No illegality if notice us 226(3)(iii) not issued to assessee prior to issue to bank for attachment -Delhi HC

No illegality if notice us 226(3)(iii) to assessee not issued simultaneously or prior to notice issued to bank for attachment of account u/s 226(3)(i) for recovery of tax demand – Delhi High Court

notice us 226(3)(iii)

ABCAUS Case Law Citation:
ABCAUS 2003 (2017) (07) HC

The Question involved:
An interesting question of law raised in the instant writ petition was whether it was mandatory for the Income Tax Department (‘Department’) to have issued a notice to the Petitioner under Section 226 (3) (iii) of the Income Tax Act, 1961 (‘Act’) prior to issuing a notice to the garnishee, i.e., the Bank (with which the Petitioner had an account) under Section 226 (3) (i) of the Act?

Important Case Laws Cited/relied upon:
Farrukhabad Gramin Bank v. Additional Commissioner of Income Tax (2005) 277 ITR 320 (All)
UTI Mutual Fund v. Income Tax Officer (2012) 345 ITR 71 (Bom.)
Third ITO v. Damodar Bhat, (1969) 71 ITR 806 (SC)
P.P. Kanniah Chetty v. Income Tax Officer & Anr. (1976) 105 ITR 622 (Mad.)

Brief Facts of the Case:
The petitioner assessee company filed its return of income for Assessment Year (‘AY’) 2014- 15 declaring an income of Rs. 21,37,610. The return of income was picked up for scrutiny. The Assessing officer (‘AO’) framed the assessment u/s 143 (3) of the Act making an addition of Rs. 2,14,78,118.90 and thereby raised a tax demand of Rs. 94,51,390.

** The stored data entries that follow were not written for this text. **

(** * Schema consolidation scripts: dependency resolver and group assignor

    A shallow embedding of [database/scripts/resolve_dependencies.py] and
    [database/scripts/split_by_schema.py], with the properties of the
    dependency ordering, the size-bounded group assignment and the seed
    separation.

    Conventions of the embedding.
    - A Python [str] is a [string].  The texts are SQL sources and are
      read as ASCII: [upper] acts on the letters a to z, and white space
      is the white space of ASCII.
    - A Python [dict] with string keys is a [gmap string _], a [set] of
      strings is a [gset string].  The order in which Python iterates over
      a set is not fixed by the language; it is a parameter ([HashOrder]).
    - A failing Python operation raises; the raised exception is a value
      of [exn].  What the splitter has written to disk survives an
      exception, so its functions live in a state and exception monad
      over the files.
    - [visit] is a recursive Python function: every nested call takes a
      frame of the interpreter, and the interpreter raises
      [RecursionError] when a call would exceed its recursion limit.  The
      scripts never change that limit.  The number of nested calls of
      [visit] that the interpreter allows is an argument of the
      traversal.
    - The [while] loop of the splitter is bounded by a fuel argument;
      running out of fuel is the outcome [OutOfFuel], which is shown
      never to happen with the fuel that its caller supplies.
    - The directory of per-table files is a [gmap] from table name to
      text.  Errors of the file system, the JSON encoding of the order
      file and the regular expression of [parse_fks] are not modelled:
      the order is passed as a list, [parse_fks] is a parameter. *)

From Stdlib Require Import Ascii.
From stdpp Require Import base gmap sets list strings sorting pretty.

(** ** Exceptions and results *)

Inductive exn : Type :=
  | SystemExit (msg : string)
  | KeyError (key : string)
  | ValueError
  | IndexError
  | RecursionError
  | OutOfFuel.

Inductive result (A : Type) : Type :=
  | Ok (a : A)
  | Raise (e : exn).
Arguments Ok {A} a.
Arguments Raise {A} e.
Lemma wait_loop_pending_pass w token request_id start_time h :
  (clock w (readings h) - start_time <= REQUEST_TIMEOUT)%Q ->
  answers (get_reply w (polls h)) "pending" ->
  sleep_exn w (naps h) = None ->
  exists h3,
    (forall fuel,
        wait_loop w (S fuel) token request_id start_time h
        = wait_loop w fuel token request_id start_time h3)
    /\ polls h3 = S (polls h) /\ readings h3 = S (readings h)
    /\ naps h3 = S (naps h).
Proof.
  intros Ht Ha Hs.
  destruct (poll_auth_status_run w token request_id (ClockRead :: h))
    as (h2 & Hpoll & Hp & Hr & Hn).
  change (polls (ClockRead :: h)) with (polls h) in *.
  change (naps (ClockRead :: h)) with (naps h) in *.
  change (readings (ClockRead :: h)) with (S (readings h)) in *.
  exists (Sleep POLL_INTERVAL :: h2). split.
  - intro fuel. rewrite wait_loop_pass, (Qgtb_false _ _ Ht), Hpoll.
    rewrite (answers_polled _ _ Ha). cbn.
    rewrite Hn, Hs. reflexivity.
  - unfold polls, readings, naps in *. rewrite !count_cons. cbn.
    auto.
Qed.

Lemma wait_loop_approved_pass w fuel token request_id start_time h :
  (clock w (readings h) - start_time <= REQUEST_TIMEOUT)%Q ->
  answers (get_reply w (polls h)) "approved" ->
  exists h',
    wait_loop w (S fuel) token request_id start_time h = (Val true, h')
    /\ polls h' = S (polls h).
Proof.
  intros Ht Ha. rewrite wait_loop_pass, (Qgtb_false _ _ Ht).
  destruct (poll_auth_status_run w token request_id (ClockRead :: h))
    as (h2 & -> & Hp & Hr & Hn).
  change (polls (ClockRead :: h)) with (polls h) in *.
  rewrite (answers_polled _ _ Ha). cbn.
  eexists. split; [reflexivity|]. rewrite polls_cons_quiet. exact Hp.
Qed.

Lemma wait_loop_pending_passes w token request_id start_time n :
  forall h,
    (forall j, (j < n)%nat ->
       answers (get_reply w (polls h + j)) "pending") ->
    (forall j, (j < n)%nat -> sleep_exn w (naps h + j) = None) ->
    (forall j, (j < n)%nat ->
       (clock w (readings h + j) - start_time <= REQUEST_TIMEOUT)%Q) ->
    exists hn,
      (forall fuel,
          wait_loop w (n + fuel) token request_id start_time h
          = wait_loop w fuel token request_id start_time hn)
      /\ polls hn = (polls h + n)%nat /\ readings hn = (readings h + n)%nat
      /\ naps hn = (naps h + n)%nat.
Proof.
  induction n as [|n IH]; intros h Ha Hs Ht.
  - exists h. rewrite !Nat.add_0_r. auto.
  - destruct (wait_loop_pending_pass w token request_id start_time h)
      as (h3 & Hrun & Hp & Hr & Hn).
    + specialize (Ht 0%nat). rewrite Nat.add_0_r in Ht. apply Ht. lia.
    + specialize (Ha 0%nat). rewrite Nat.add_0_r in Ha. apply Ha. lia.
    + specialize (Hs 0%nat). rewrite Nat.add_0_r in Hs. apply Hs. lia.
    + destruct (IH h3) as (hn & Hrun' & Hp' & Hr' & Hn').
      * intros j Hj. rewrite Hp.
        replace (S (polls h) + j)%nat with (polls h + S j)%nat by lia.
        apply Ha. lia.
      * intros j Hj. rewrite Hn.
        replace (S (naps h) + j)%nat with (naps h + S j)%nat by lia.
        apply Hs. lia.
      * intros j Hj. rewrite Hr.
        replace (S (readings h) + j)%nat with (readings h + S j)%nat by lia.
        apply Ht. lia.
      * exists hn. split.
        { intro fuel. change (S n + fuel)%nat with (S (n + fuel)).
          rewrite Hrun, Hrun'. reflexivity. }
        repeat split; lia.
Qed.

Lemma outside_known_verdict status :
  (forall s, In s known_statuses -> status <> PStr s) ->
  verdict status = Some false.
Proof.
  intro H. unfold verdict.
  assert (Hne : forall s, In s known_statuses -> py_eq_str status s = false).
  { intros s Hs. destruct (py_eq_str status s) eqn:E; [|reflexivity].
    apply py_eq_str_true in E. exfalso. exact (H s Hs E). }
  rewrite (Hne "approved"), (Hne "denied") by (simpl; auto 10).
  unfold py_in_strs. cbn [existsb].
  rewrite (Hne "expired"), (Hne "timeout"), (Hne "pending") by (simpl; auto 10).
  reflexivity.
Qed.
(** * cocaine/worker.py: the dispatch / session / liveness engine of a worker

    A shallow embedding of the class [Worker] of [cocaine/worker.py]: its
    constructor, the message dispatcher [on_message], the two timer callbacks
    and the outbound primitives.  The worker is one mutable Python object; it
    is modelled by a record threaded through a state-and-exception monad.
    An exception carries its class, so that [except Exception] catches what
    Python lets it catch, and its text, which [str] may fail to format. *)

From stdpp Require Import base gmap strings list pretty.
From Stdlib Require Import Ascii.

Local Open Scope string_scope.
Local Open Scope list_scope.
Local Open Scope nat_scope.

(** ** Data model *)

(** The payload of a CHUNK message: an opaque byte string. *)
Abbreviation bytes := (list Byte.byte).

(** [asio.message.Message]: the seven RPC operations.  Every message carries
    the id of the session it belongs to; 0 is used for connection-level
    messages.  Session ids are unsigned integers, compared and used as
    dictionary keys only. *)
Inductive Message : Type :=
| RPC_HANDSHAKE (session : N) (uuid : string)
| RPC_HEARTBEAT (session : N)
| RPC_INVOKE (session : N) (event : string)
| RPC_CHUNK (session : N) (data : bytes)
| RPC_CHOKE (session : N)
| RPC_ERROR (session : N) (code : Z) (message : string)
| RPC_TERMINATE (session : N) (reason : Z) (message : string).

(** An exception object: the name of its class, the text it was raised
    with, and whether that text is a [unicode] object or a byte string. *)
Record Exception : Type := exception {
  exc_class : string;
  exc_text : string;
  exc_unicode : bool
}.

(** An exception raised with a byte string. *)
Definition mkException (class text : string) : Exception :=
  exception class text false.

(** [isinstance(err, Exception)]: the classes of the interpreter that stand
    beside [Exception] under [BaseException] are not instances of it.  A
    class that an application derives from [BaseException] directly is not
    told apart here. *)
Definition is_Exception (err : Exception) : bool :=
  bool_decide (exc_class err ∉ ["BaseException"; "SystemExit";
                                "KeyboardInterrupt"; "GeneratorExit"]).

(** Whether every character of a text is below 128. *)
Fixpoint is_ascii_text (text : string) : bool :=
  match text with
  | "" => true
  | String c text' => bool_decide (nat_of_ascii c < 128) && is_ascii_text text'
  end.

Definition RuntimeError (text : string) : Exception := mkException "RuntimeError" text.
Definition RequestError (text : string) : Exception := mkException "RequestError" text.

(** [exit(code)] and [sys.exit(code)] raise [SystemExit]. *)
Definition SystemExit (code : Z) : Exception := mkException "SystemExit" (pretty code).

(** The calls the dispatcher makes on a [Request] object. *)
Inductive RequestCall : Type :=
| Push (data : bytes)
| Close
| Error (err : Exception).

(** The calls a handler makes on the [Stream] object it is given. *)
Inductive StreamCall : Type :=
| StreamWrite (data : bytes)
| StreamClose.

Inductive LogRecord : Type :=
| LogDebug (text : string)
| LogError (text : string).

(** Modelled from the spec: [asio.ev.Timer] is not part of the sources at
    hand.  A timer has a delay and is either disarmed or armed with one
    deadline (section 3: a single armed/disarmed deadline); [start] (re)arms
    it at the service's current time plus the delay, [stop] disarms it. *)
Record Timer : Type := mkTimer { delay : nat; deadline : option nat }.

Definition Timer_start (now : nat) (t : Timer) : Timer :=
  {| delay := delay t; deadline := Some (now + delay t) |}.

Definition Timer_stop (t : Timer) : Timer :=
  {| delay := delay t; deadline := None |}.

Definition armed (t : Timer) : bool := bool_decide (is_Some (deadline t)).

On 23rd January, 2017, the Assessee electronically filed an appeal before the Commissioner of Income Tax (Appeals) [CIT(A)] and also electronically intimated the AO about the filing of the appeal before the CIT(A).

However, on 25th March, 2017, the assessee received a notice which was dated 27th February, 2017 issued under Section 226(3)(i) of the Act addressed to the HSBC bank attaching the Assessee’s bank account along with recurring deposit/fixed account and current account towards the recovery of the entire tax demand.

It is in the above circumstances the present petition was filed by the assessee praying that notice issued by the AO to the HSBC Bank under Section 226(3)(i) be quashed with further direction to the Department to refund the amount recovered in excess of 15% of the entire demand for AY 2014-15 in accordance with the CBDT Instruction No. 1914 dated 2nd December, 1993 as modified by Office Memorandum (‘OM’) dated 29th February, 2016 which stated that the Department should not recover more than 15% of the total outstanding tax demand which stands disputed before the CIT (A).

Contentions of the Petitioner Assessee:
It was contended that it was incumbent upon the Department to have issued notice to the Assessee, if not prior to the sending a notice to the Bank, at least simultaneously and should have allowed the Assessee an opportunity of showing why it should not be treated as an Assessee in default.

Observations made by the High Court:
The Hon’ble Delhi High Court observed that since the assessee not having paid the amount within 30 days of the service of notice under Section 156 of the Act, the Department was justified in proceeding to treat it as an Assessee in default and in proceeding to take the necessary action to recover the demanded amount. 

It was further observed that Instruction No. 1914 dated 2nd December, 1993 and the OM dated 29th February, 2016 are in the context of the AO considering a stay application filed by the Assessee. The Instruction or the OM will have no application where there is no application for stay filed by the Assessee.

It was also observed that the Supreme Court in the case of Damodar Bhat where the contention of that the assessee should have been issued a notice under Section 226 (3) prior to the AO issuing the garnishee order to the third part was negatived. Also, following the said decision of the Supreme Court, the Madras High Court held that in order to issue a garnishee order, it was not necessary that the person from whom the tax is due in respect of which the garnishee order was issued be a defaulter within the meaning of Section 46 of the Indian Income Tax Act 1922 or the corresponding provision of the Income Tax Act 1961.

Held:

The High Court opined that there was no illegality committed by the Department in not issuing to the assessee a notice under Section 226(3)(iii) of the Act simultaneously with or prior to the notice issued to its bank under Section 226 (3) (i) of the Act for recovery of the tax demand from its account. The Court endorsed the submission of the Revenue that requirement under Section 226 (3) (iii) is only that a copy of the notice should be “forwarded to the assessee” and not that a copy should be served on the assessee in advance or simultaneously.

The appeal of the assessee was dismissed.